第8話 部活紹介と3層

 今日、クラスではとあるイベントで話題だった。それは部活の紹介であった。

 みんな何に入るのか話しているし、中には部活に入りたい生徒も多いだろう。


「みんな話しているね」


「騒がしいの間違いだろ。……明莉さんは何故ここにいる」


「えっ? 部活の話をしようと思って」


「俺は何処にも入るつもりはないよ」


「えっ!? そうなの?」


「はい、そうですよ」


 俺はレベル上げを優先したいからな。部活に入れば技術は身に付くんだけどレベルは上がらないんだ。だから今入るメリットはない。


 そもそも、入れるとも限らない。




 午後の部活紹介の時間がやってきた。そこで俺達Eクラスは地獄を見る羽目になる。


「入部を心待ちにしている。但しEクラスは入らなくてもいい」


 数ある剣術部の中で頂点に立つ『第一剣術部』ははっきりとEクラスは入らなくていいと宣言した。『第二剣術部』と『第三剣術部』も第一剣術部に従うようにEクラスのことを言及した。

 他にも……


「私達魔術部は新入生の入部を心待ちにしています。Eクラスを除いてですが」


 女子部長が率いる『第一魔術部』が残酷に告げる。ここにも第二、第三とあり、剣術部と同じ目に遭うことになった。
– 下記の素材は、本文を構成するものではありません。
Lemma extract_entities_steps (text : string) (entities : dict scalar) :
  _extract_entities text = Ok entities ->
  exists with_table,
    extract_table table_patterns (lower text) [] = Ok with_table
    /\ dict_lookup entities "table" = dict_lookup with_table "table"
    /\ dict_lookup entities "time_period"
       = dict_lookup (extract_time time_patterns (lower text) with_table)
           "time_period".
Proof.
  unfold _extract_entities.
  destruct (extract_table table_patterns (lower text) [])
    as [with_table | e]; cbn [bind]; [|discriminate].
  intros H. exists with_table. split; [reflexivity|]. split.
  - rewrite (extract_number_keeps _ _ _ "table" ltac:(discriminate) H).
    apply extract_time_keeps. discriminate.
  - apply (extract_number_keeps _ _ _ "time_period" ltac:(discriminate) H).
Qed.

(** X4: the table entity comes from the first of the patterns "from X",
    "table X", "in X" that matches the lowercased text, whatever the
    later patterns would capture; when none matches there is no table
    entity. *)
Theorem table_entity_first_match (text : string) (entities : dict scalar) :
  _extract_entities text = Ok entities ->
  (forall before pattern after g,
      table_patterns = (before ++ pattern :: after)%list ->
      (forall p, In p before -> Re.search p (lower text) = None) ->
      Re.search pattern (lower text) = Some (Some g) ->
      dict_lookup entities "table" = Some (PStr g))
  /\ ((forall p, In p table_patterns -> Re.search p (lower text) = None) ->
      dict_lookup entities "table" = None).
Proof.
  intros H.
  destruct (extract_entities_steps text entities H)
    as [with_table [Ht [Hlook _]]].
  split.
  - intros before pattern after g Heq Hbefore Hhit.
    rewrite Heq, (extract_table_first before after pattern _ g [] Hbefore Hhit)
      in Ht.
    injection Ht as <-. rewrite Hlook. reflexivity.
  - intros Hnone. rewrite (extract_table_none _ _ [] Hnone) in Ht.
    injection Ht as <-. rewrite Hlook. reflexivity.
Qed.

Lemma table_entity_first_match_witness :
  _extract_entities "rows in table users from archive"
  = Ok [("table", PStr "archive")]
  /\ dict_lookup [("table", PStr "archive")] "table"
     = Some (PStr "archive").
Proof.
  split; [reflexivity|].
  destruct (table_entity_first_match "rows in table users from archive"
              [("table", PStr "archive")] eq_refl) as [Hfirst _].
  apply (Hfirst [] "from\s+(\w+)" (tl table_patterns) "archive");
    [reflexivity | intros p [] | reflexivity].
Defined.

(** X5: the time_period entity is the name of the first of the six
    period patterns, in the order last_week, last_month, yesterday,
    today, this_week, this_month, that matches the lowercased text; when
    none matches there is no time_period entity. *)
Theorem time_period_first_match (text : string) (entities : dict scalar) :
  _extract_entities text = Ok entities ->
  map fst time_patterns = time_periods
  /\ (forall before key pattern after,
        time_patterns = (before ++ (key, pattern) :: after)%list ->
        (forall k p, In (k, p) before ->
                     Re.matched (Re.search p (lower text)) = false) ->
        Re.matched (Re.search pattern (lower text)) = true ->
        dict_lookup entities "time_period" = Some (PStr key))
  /\ ((forall k p, In (k, p) time_patterns ->
                   Re.matched (Re.search p (lower text)) = false) ->
      dict_lookup entities "time_period" = None).
Proof.
  intros H.
  destruct (extract_entities_steps text entities H)
    as [with_table [Ht [_ Hlook]]].
  split; [reflexivity|]. split.
  - intros before key pattern after Heq Hbefore Hhit.
    rewrite Hlook, Heq,
      (extract_time_first before after key pattern _ with_table Hbefore Hhit).
    rewrite dict_lookup_set. reflexivity.
  - intros Hnone. rewrite Hlook, (extract_time_none _ _ with_table Hnone).
    destruct (extract_table_cases (lower text)) as [Ht' | [g [Ht' _]]];
      rewrite Ht' in Ht; injection Ht as <-; reflexivity.
Qed.

Lemma time_period_first_match_witness :
  _extract_entities "sales today and yesterday"
  = Ok [("time_period", PStr "yesterday")]
  /\ dict_lookup [("time_period", PStr "yesterday")] "time_period"
     = Some (PStr "yesterday").
Proof.
  split; [reflexivity|].
  destruct (time_period_first_match "sales today and yesterday"
              [("time_period", PStr "yesterday")] eq_refl) as [_ [Hfirst _]].
  apply (Hfirst (firstn 2 time_patterns) "yesterday" "yesterday"
           (skipn 3 time_patterns)).
  - reflexivity.
  - intros k p [Hin | [Hin | []]]; injection Hin as <- <-; reflexivity.
  - reflexivity.
Defined.

(* ===================================================================== *)
(** ** Trigger phrases that never decide *)
(* ===================================================================== *)

Lemma scan_patterns_exact (name : string) (patterns : list string)
    (text_lower : string) (st : string * Q) :
  scan_patterns name patterns text_lower st
  = if existsb (fun p => Re.matched (Re.search p text_lower)) patterns
    then (name, 0.8%Q) else st.
Proof.
  induction patterns as [|p ps IH]; simpl; [reflexivity|].
  destruct (Re.matched (Re.search p text_lower)); [reflexivity | exact IH].
Qed.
 魔術部のすることはスキルの特訓や開発が主である。魔法や魔術=スキルという認識でいい。


 一方的にEクラスを避ける部活。ただ全部がそういう訳ではない。


「私達生産部は、新入生の入部を心から待っています!」


「僕達と一緒に鑑定しましょう!」


「様々な物語を一緒に描きましょう!」


 生産部は部活名通り、生産を中心にやっている。生産されるのはアイテム。ドロップ品も回収してくれるぞ。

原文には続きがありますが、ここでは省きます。